TASK DIRECTIONS ▸ From the data below, retype exactly the lines starting with the one that contains "Definition is_empty (d" and ending with the one that contains "Proof. destruct d1, d2;", both included.

DATA FOR ANALYSIS ▸
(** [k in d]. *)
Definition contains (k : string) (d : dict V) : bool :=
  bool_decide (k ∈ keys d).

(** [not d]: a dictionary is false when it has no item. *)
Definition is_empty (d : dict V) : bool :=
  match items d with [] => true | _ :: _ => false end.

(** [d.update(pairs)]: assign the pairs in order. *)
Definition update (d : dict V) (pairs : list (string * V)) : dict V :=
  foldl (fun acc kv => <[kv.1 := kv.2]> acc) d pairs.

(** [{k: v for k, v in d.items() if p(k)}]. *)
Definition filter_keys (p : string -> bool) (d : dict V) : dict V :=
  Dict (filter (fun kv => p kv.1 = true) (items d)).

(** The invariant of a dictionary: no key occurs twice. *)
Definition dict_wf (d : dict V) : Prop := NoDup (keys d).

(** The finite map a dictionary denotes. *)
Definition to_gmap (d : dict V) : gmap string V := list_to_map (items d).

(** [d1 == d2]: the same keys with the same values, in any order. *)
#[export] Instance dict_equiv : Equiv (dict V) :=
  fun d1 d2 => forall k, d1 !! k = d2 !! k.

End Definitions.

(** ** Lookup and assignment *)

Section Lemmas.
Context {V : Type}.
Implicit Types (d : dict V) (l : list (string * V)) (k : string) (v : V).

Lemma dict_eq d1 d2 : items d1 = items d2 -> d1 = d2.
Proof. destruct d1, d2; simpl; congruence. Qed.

...

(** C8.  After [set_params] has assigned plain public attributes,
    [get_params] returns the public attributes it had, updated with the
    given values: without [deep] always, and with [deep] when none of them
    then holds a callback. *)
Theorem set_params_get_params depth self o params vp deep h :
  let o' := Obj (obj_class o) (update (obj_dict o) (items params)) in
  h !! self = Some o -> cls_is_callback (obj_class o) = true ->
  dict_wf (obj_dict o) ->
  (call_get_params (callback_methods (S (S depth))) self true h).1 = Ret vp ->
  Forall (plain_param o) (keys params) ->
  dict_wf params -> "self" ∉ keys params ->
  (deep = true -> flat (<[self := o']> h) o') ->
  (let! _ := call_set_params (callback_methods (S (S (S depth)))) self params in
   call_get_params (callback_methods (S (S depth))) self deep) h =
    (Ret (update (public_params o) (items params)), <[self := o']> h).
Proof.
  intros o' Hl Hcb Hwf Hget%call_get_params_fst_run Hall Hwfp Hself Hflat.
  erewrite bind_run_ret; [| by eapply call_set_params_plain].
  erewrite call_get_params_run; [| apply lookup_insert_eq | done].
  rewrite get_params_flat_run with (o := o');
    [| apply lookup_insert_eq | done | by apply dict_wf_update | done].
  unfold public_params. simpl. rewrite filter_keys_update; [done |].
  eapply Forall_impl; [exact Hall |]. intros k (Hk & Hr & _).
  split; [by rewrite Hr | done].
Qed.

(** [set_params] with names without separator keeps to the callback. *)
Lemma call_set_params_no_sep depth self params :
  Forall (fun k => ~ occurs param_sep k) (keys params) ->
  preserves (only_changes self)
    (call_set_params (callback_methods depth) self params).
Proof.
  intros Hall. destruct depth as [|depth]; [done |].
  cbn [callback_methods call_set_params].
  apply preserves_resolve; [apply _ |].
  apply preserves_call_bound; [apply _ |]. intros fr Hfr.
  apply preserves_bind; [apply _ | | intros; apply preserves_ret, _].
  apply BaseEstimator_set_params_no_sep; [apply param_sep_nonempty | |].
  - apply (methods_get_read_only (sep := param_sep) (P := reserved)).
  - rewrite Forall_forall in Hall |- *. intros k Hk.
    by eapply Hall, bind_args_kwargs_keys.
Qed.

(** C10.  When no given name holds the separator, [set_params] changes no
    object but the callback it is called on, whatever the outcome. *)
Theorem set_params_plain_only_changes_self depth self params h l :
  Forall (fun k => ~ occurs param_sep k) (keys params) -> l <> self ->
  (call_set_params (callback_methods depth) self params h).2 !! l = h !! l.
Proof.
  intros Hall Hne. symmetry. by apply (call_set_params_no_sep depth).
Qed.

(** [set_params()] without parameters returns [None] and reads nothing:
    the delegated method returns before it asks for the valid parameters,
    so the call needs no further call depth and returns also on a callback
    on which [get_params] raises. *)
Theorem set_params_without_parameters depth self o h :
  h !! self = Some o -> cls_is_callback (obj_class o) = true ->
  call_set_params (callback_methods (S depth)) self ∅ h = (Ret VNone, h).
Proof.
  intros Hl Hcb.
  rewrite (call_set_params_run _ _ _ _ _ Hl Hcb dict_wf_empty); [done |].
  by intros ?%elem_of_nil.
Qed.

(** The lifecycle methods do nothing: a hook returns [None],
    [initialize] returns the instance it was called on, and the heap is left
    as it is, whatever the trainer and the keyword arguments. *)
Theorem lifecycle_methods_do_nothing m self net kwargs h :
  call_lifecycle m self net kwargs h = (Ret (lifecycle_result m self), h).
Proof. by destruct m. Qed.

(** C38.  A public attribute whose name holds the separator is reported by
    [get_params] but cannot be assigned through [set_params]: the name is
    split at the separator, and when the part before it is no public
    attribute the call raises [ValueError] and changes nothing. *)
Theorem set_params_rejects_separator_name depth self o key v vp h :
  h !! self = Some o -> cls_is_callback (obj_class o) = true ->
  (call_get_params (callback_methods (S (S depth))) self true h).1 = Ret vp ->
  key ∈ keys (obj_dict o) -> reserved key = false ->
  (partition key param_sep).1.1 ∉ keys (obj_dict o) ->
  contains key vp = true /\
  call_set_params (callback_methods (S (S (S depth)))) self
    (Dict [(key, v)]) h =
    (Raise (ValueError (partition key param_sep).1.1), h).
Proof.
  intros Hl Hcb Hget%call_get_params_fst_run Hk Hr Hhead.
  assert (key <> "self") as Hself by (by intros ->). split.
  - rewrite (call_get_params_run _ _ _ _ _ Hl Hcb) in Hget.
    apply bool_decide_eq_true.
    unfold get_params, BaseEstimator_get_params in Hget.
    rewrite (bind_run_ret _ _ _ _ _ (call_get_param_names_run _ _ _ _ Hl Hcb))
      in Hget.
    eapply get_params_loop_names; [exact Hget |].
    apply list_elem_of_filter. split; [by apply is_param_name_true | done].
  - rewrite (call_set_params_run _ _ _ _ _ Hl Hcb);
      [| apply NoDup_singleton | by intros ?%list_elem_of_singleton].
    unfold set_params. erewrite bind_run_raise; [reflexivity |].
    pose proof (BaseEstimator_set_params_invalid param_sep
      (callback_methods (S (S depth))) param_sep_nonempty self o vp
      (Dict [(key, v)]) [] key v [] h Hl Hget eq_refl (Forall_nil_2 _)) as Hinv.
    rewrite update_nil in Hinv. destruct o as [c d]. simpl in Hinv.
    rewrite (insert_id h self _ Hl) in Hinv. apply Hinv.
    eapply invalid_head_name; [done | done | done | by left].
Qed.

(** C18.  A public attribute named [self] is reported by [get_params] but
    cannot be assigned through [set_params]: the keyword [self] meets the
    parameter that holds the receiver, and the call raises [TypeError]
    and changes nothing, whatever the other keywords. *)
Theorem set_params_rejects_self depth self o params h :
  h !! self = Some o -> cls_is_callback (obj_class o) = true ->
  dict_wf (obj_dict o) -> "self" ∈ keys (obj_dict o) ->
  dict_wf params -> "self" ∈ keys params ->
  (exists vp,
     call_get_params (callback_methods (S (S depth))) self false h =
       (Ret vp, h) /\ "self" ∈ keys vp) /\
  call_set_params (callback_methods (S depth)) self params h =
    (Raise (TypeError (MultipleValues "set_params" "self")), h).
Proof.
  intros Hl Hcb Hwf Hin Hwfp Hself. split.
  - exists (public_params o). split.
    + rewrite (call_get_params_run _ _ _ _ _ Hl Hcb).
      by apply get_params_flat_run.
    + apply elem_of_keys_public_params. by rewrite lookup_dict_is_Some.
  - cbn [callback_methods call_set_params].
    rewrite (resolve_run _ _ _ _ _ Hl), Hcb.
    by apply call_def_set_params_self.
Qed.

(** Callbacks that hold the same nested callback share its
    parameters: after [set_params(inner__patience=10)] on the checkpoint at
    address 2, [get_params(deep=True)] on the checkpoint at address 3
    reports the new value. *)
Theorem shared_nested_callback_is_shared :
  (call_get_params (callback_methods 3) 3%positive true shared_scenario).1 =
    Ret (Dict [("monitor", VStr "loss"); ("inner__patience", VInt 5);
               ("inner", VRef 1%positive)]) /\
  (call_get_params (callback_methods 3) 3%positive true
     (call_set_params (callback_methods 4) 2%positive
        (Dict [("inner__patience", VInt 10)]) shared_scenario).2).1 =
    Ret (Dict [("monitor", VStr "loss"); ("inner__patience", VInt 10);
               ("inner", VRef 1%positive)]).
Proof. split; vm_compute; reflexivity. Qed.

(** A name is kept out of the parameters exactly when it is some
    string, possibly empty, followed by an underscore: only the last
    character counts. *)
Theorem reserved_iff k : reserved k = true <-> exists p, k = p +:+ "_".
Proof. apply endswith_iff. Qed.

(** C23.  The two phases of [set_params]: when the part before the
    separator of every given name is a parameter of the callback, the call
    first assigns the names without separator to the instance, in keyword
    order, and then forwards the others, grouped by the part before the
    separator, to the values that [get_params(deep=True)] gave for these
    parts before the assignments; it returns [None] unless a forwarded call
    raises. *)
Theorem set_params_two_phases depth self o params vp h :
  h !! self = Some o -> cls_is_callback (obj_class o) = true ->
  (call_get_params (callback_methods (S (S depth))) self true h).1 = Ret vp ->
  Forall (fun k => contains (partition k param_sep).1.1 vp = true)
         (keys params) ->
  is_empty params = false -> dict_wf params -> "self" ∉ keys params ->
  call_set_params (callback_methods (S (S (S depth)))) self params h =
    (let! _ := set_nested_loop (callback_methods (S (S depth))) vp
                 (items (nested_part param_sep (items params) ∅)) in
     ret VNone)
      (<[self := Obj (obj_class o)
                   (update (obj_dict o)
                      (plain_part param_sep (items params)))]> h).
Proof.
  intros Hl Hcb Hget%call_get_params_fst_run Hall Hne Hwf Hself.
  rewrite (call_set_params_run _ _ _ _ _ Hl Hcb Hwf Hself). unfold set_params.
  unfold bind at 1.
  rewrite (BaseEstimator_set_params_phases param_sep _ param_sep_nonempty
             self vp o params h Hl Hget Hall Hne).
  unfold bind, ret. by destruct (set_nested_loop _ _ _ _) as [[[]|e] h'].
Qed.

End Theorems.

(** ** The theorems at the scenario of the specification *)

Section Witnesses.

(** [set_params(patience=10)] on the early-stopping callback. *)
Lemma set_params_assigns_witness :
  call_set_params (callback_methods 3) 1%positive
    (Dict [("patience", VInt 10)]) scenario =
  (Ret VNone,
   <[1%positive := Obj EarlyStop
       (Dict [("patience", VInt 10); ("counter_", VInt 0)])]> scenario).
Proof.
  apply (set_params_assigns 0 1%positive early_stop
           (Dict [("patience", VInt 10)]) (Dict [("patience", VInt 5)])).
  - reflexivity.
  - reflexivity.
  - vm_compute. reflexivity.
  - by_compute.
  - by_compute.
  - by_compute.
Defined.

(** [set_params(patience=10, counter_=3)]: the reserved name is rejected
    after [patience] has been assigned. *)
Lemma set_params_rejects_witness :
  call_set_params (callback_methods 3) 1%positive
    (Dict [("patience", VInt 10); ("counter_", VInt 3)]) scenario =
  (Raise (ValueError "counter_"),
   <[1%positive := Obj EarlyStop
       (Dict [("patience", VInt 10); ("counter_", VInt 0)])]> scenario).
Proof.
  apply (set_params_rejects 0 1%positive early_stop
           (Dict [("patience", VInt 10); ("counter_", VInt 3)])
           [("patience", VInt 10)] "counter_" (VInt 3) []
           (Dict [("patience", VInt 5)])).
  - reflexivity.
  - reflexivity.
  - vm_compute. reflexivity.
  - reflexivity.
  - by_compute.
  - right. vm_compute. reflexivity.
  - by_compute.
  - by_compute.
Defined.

ANSWER BOX ▸
Definition is_empty (d : dict V) : bool :=
  match items d with [] => true | _ :: _ => false end.

(** [d.update(pairs)]: assign the pairs in order. *)
Definition update (d : dict V) (pairs : list (string * V)) : dict V :=
  foldl (fun acc kv => <[kv.1 := kv.2]> acc) d pairs.

(** [{k: v for k, v in d.items() if p(k)}]. *)
Definition filter_keys (p : string -> bool) (d : dict V) : dict V :=
  Dict (filter (fun kv => p kv.1 = true) (items d)).

(** The invariant of a dictionary: no key occurs twice. *)
Definition dict_wf (d : dict V) : Prop := NoDup (keys d).

(** The finite map a dictionary denotes. *)
Definition to_gmap (d : dict V) : gmap string V := list_to_map (items d).

(** [d1 == d2]: the same keys with the same values, in any order. *)
#[export] Instance dict_equiv : Equiv (dict V) :=
  fun d1 d2 => forall k, d1 !! k = d2 !! k.

End Definitions.

(** ** Lookup and assignment *)

Section Lemmas.
Context {V : Type}.
Implicit Types (d : dict V) (l : list (string * V)) (k : string) (v : V).

Lemma dict_eq d1 d2 : items d1 = items d2 -> d1 = d2.
Proof. destruct d1, d2; simpl; congruence. Qed.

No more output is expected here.